Brookhaven’s National Synchrotron Light Source, we would discover, is just that — a light source. And despite the differences in scale and the methods of production, it isn’t so different from the studio lights used by photographers. In each case, the way to get the best image is to shine a really bright light on the subject and take a picture of it. Indeed, the only respect in which the light source’s name can be misleading is that it does not confine itself to the visible light spectrum, but uses everything between infrared and x-rays.
Of course, the NSLS is not just a more-powerful-than-usual bulb. Rather, it consists of two rings, the larger of which isn’t much smaller than a football field, which house beams of electrons accelerated to high speeds. The main byproduct of this process is a fantastic excess of energy that radiates out from the ring in the form of bright light. Dozens of beamlines lead away from the ring at tangents, dividing the enormous building into discrete workspaces.
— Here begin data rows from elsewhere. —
(* ===== verification/MainProps.v ===== *)
(** * Properties of the shell

    The commands are read as they are spelled; [exec] makes a thread that enters
    the program it was given; [setTimeout] prints its message and leaves nothing
    behind. *)

From Stdlib Require Import String.
From S2P Require Import Prelude Config Heap CString VfsData Tmpfs Ramfs Vfs Cpio Stdio StdioProps Uart Sbi Vma Mmu PgdProps Kernel Sched SchedProps Timer TimerProps Thread Syscall Exception ThreadProps FaultProps SignalProps ForkProps Board Main.
#[local] Open Scope Z_scope.
#[local] Open Scope list_scope.

(** ** Numbers *)

Definition is_digits (ds : list Z) : Prop := Forall (fun c => is_digit c = true) ds.
Definition spaces (n : nat) : list Z := replicate n 32.

(** The next character does not satisfy [p]. *)
Definition stops (p : Z -> bool) (s : list Z) : Prop := forall c, list.head s = Some c -> p c = false.

Lemma digit_range c : is_digit c = true -> 48 <= c <= 57.
Proof. unfold is_digit. rewrite andb_true_iff, !Z.leb_le. lia. Qed.

Lemma fold_digits_grows ds : forall acc, is_digits ds -> 0 <= acc -> acc <= fold_left (fun n c => n * 10 + digit_val c) ds acc.
Proof.
  induction ds as [| c ds IH]; intros acc Hd Ha; cbn [fold_left]; [lia |]. apply list.Forall_cons in Hd as [Hc%digit_range Hd].
  unfold digit_val at 2. destruct (Z.leb_spec c 57); [| lia]. etransitivity; [| apply IH; [done | lia]]. lia.
Qed.

Lemma atoi_loop_spec ds rest : stops is_digit rest -> rest <> [] -> forall acc, is_digits ds -> 0 <= acc ->
  fold_left (fun n c => n * 10 + digit_val c) ds acc < 2 ^ 31 ->
  atoi_loop (ds ++ rest) acc = Some (fold_left (fun n c => n * 10 + digit_val c) ds acc).
Proof.
  intros Hs Hr. induction ds as [| c ds IH]; intros acc Hd Ha Hb; cbn [app atoi_loop fold_left] in *.
  - destruct rest as [| c rest]; [done |]. cbn [atoi_loop]. by rewrite (Hs c eq_refl).
  - apply list.Forall_cons in Hd as [Hc Hd]. cbn [fold_left]. rewrite Hc. apply digit_range in Hc.
    assert (Hv : digit_val c = c - 48) by (unfold digit_val; by destruct (Z.leb_spec c 57); [| lia]). rewrite Hv in *.
    pose proof (fold_digits_grows ds (acc * 10 + (c - 48)) Hd ltac:(lia)). unwrap. apply IH; (done || lia).
Qed.

Lemma my_atoi_spec ds rest : is_digits ds -> numeral 10 ds < 2 ^ 31 -> stops is_digit rest -> rest <> [] ->
  my_atoi (ds ++ rest) = Some (numeral 10 ds).
Proof. intros. by apply atoi_loop_spec. Qed.

Lemma skip_spaces_spec n rest : stops (fun c => c =? 32) rest -> rest <> [] -> skip_spaces (spaces n ++ rest) = Some rest.
Proof.
  intros Hs Hr. induction n as [| n IH]; cbn [spaces replicate app skip_spaces]; [| exact IH].
  destruct rest as [| c rest]; [done |]. cbn [skip_spaces]. by rewrite (Hs c eq_refl).
Qed.

Lemma skip_digits_spec ds rest : is_digits ds -> stops is_digit rest -> rest <> [] -> skip_digits (ds ++ rest) = Some rest.
Proof.
  intros Hd Hs Hr. induction Hd as [| c ds Hc _ IH]; cbn [app skip_digits]; [| by rewrite Hc].
  destruct rest as [| c rest]; [done |]. cbn [skip_digits]. by rewrite (Hs c eq_refl).
Qed.

(** ** Commands *)

(** How a command is spelled. *)
Inductive spells : list Z -> command -> Prop :=
  | S_help : spells (chars "help") Help
  | S_hello : spells (chars "hello") Hello
  | S_vfs_test : spells (chars "vfs_test") VfsTest
  | S_info : spells (chars "info") Info
  | S_ls : spells (chars "ls") Ls
  | S_cat f : is_str f -> spells (chars "cat " ++ f) (Cat f)
  | S_cat_usage rest : stops (fun c => c =? 32) rest -> spells (chars "cat" ++ rest) CatUsage
  | S_exec f : is_str f -> spells (chars "exec " ++ f) (Exec f)
  | S_exec_usage rest : stops (fun c => c =? 32) rest -> spells (chars "exec" ++ rest) ExecUsage
  | S_timeout a ds b c msg : is_digits ds -> ds <> [] -> numeral 10 ds < 2 ^ 31 -> is_str (c :: msg) -> c <> 32 -> (b <> O \/ is_digit c = false) ->
      spells (chars "setTimeout " ++ spaces a ++ ds ++ spaces b ++ c :: msg) (SetTimeout (numeral 10 ds) (c :: msg))
  | S_timeout_usage a rest : stops (fun c => (c =? 32) || is_digit c) rest ->
      spells (chars "setTimeout " ++ spaces a ++ rest) SetTimeoutUsage
  | S_signal : spells (chars "signal") Signal
  | S_kill ds rest : is_digits ds -> numeral 10 ds < 2 ^ 31 -> stops is_digit rest ->
      spells (chars "kill " ++ ds ++ rest) (Kill (numeral 10 ds)).

Lemma rest_of_string f n pre : length pre = n -> is_str f -> rest_of (pre ++ f ++ [0]) n = Some f.
Proof.
  intros <- Hf. unfold rest_of. rewrite drop_app_length. change (f ++ [0]) with (cstr f []). rewrite strlen_spec by done.
  cbn [mbind option_bind]. rewrite Nat2Z.id. unfold cstr. by rewrite take_app_length.
Qed.

Lemma stops_nul p s : p 0 = false -> stops p s -> stops p (s ++ [0]).
Proof. intros H0 Hs c. destruct s as [| d s]; cbn; [by intros [= <-] | apply Hs]. Qed.

Lemma set_timeout_args_spec a ds b c msg : is_digits ds -> ds <> [] -> numeral 10 ds < 2 ^ 31 -> is_str (c :: msg) -> c <> 32 ->
  (b <> O \/ is_digit c = false) ->
  set_timeout_args (spaces a ++ ds ++ spaces b ++ cstr (c :: msg) []) = Some (SetTimeout (numeral 10 ds) (c :: msg)).
Proof.
  intros Hd Hne Hb Hm Hc Hsep. unfold set_timeout_args. destruct ds as [| d ds]; [done |]. pose proof Hd as [Hd1 _]%list.Forall_cons.
  rewrite skip_spaces_spec; [| | done]; cycle 1.
  { intros x [= <-]. apply digit_range in Hd1. apply Z.eqb_neq. lia. }
  cbn [mbind option_bind]. cbn [app list.head]. cbn [mbind option_bind]. rewrite Hd1. cbn [negb].
  assert (Hst : stops is_digit (spaces b ++ cstr (c :: msg) [])).
  { intros x. destruct b as [| b]; cbn; [intros [= <-]; by destruct Hsep | by intros [= <-]]. }
  assert (Hnn : spaces b ++ cstr (c :: msg) [] <> []) by (by destruct b).
  change (d :: ds ++ spaces b ++ cstr (c :: msg) []) with ((d :: ds) ++ spaces b ++ cstr (c :: msg) []).
  rewrite my_atoi_spec by done. cbn [mbind option_bind]. rewrite skip_digits_spec by done. cbn [mbind option_bind].
  rewrite skip_spaces_spec; [| | done]; [| intros x [= <-]; by apply Z.eqb_neq].
  cbn [mbind option_bind]. assert (Eh : list.head (cstr (c :: msg) []) = Some c) by done. rewrite Eh. cbn [mbind option_bind].
  apply is_str_cons in Hm as Hm'. destruct (Z.eqb_spec c 0); [by destruct Hm' |]. rewrite strlen_spec by done. cbn [mbind option_bind].
  rewrite Nat2Z.id. do 2 f_equal. exact (take_app_length (c :: msg) [0]).
Qed.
When it’s running, scientists from nearly every discipline place detectors in the path of the illuminating rays so as to image a wide range of samples.
Only about 5% of the NSLS was dedicated to physics research in 2008. The highest concentration of users were in the life sciences, and we poked our head into an earth sciences lab working to recreate the conditions in our planet’s mantle. My impression is that this is the continuation of a pattern that began at least with the electron microscope: tools that were initially invented for work in physics or chemistry often turn out to be more heavily used by other disciplines.
When we visited, the NSLS was gearing up for the groundbreaking of the heavily publicized NSLS-II, which is exactly what it sounds like. This new light source will be the brightest on the planet – bright enough to properly expose a moving object on a tiny scale. Presently, the exposures required for a good image are on the order of minutes, not the fractions of a second required to observe processes that unfold over time (which is to say, almost all of them). This is particularly exciting for life scientists, who will finally be able to directly observe things like protein construction as they happen.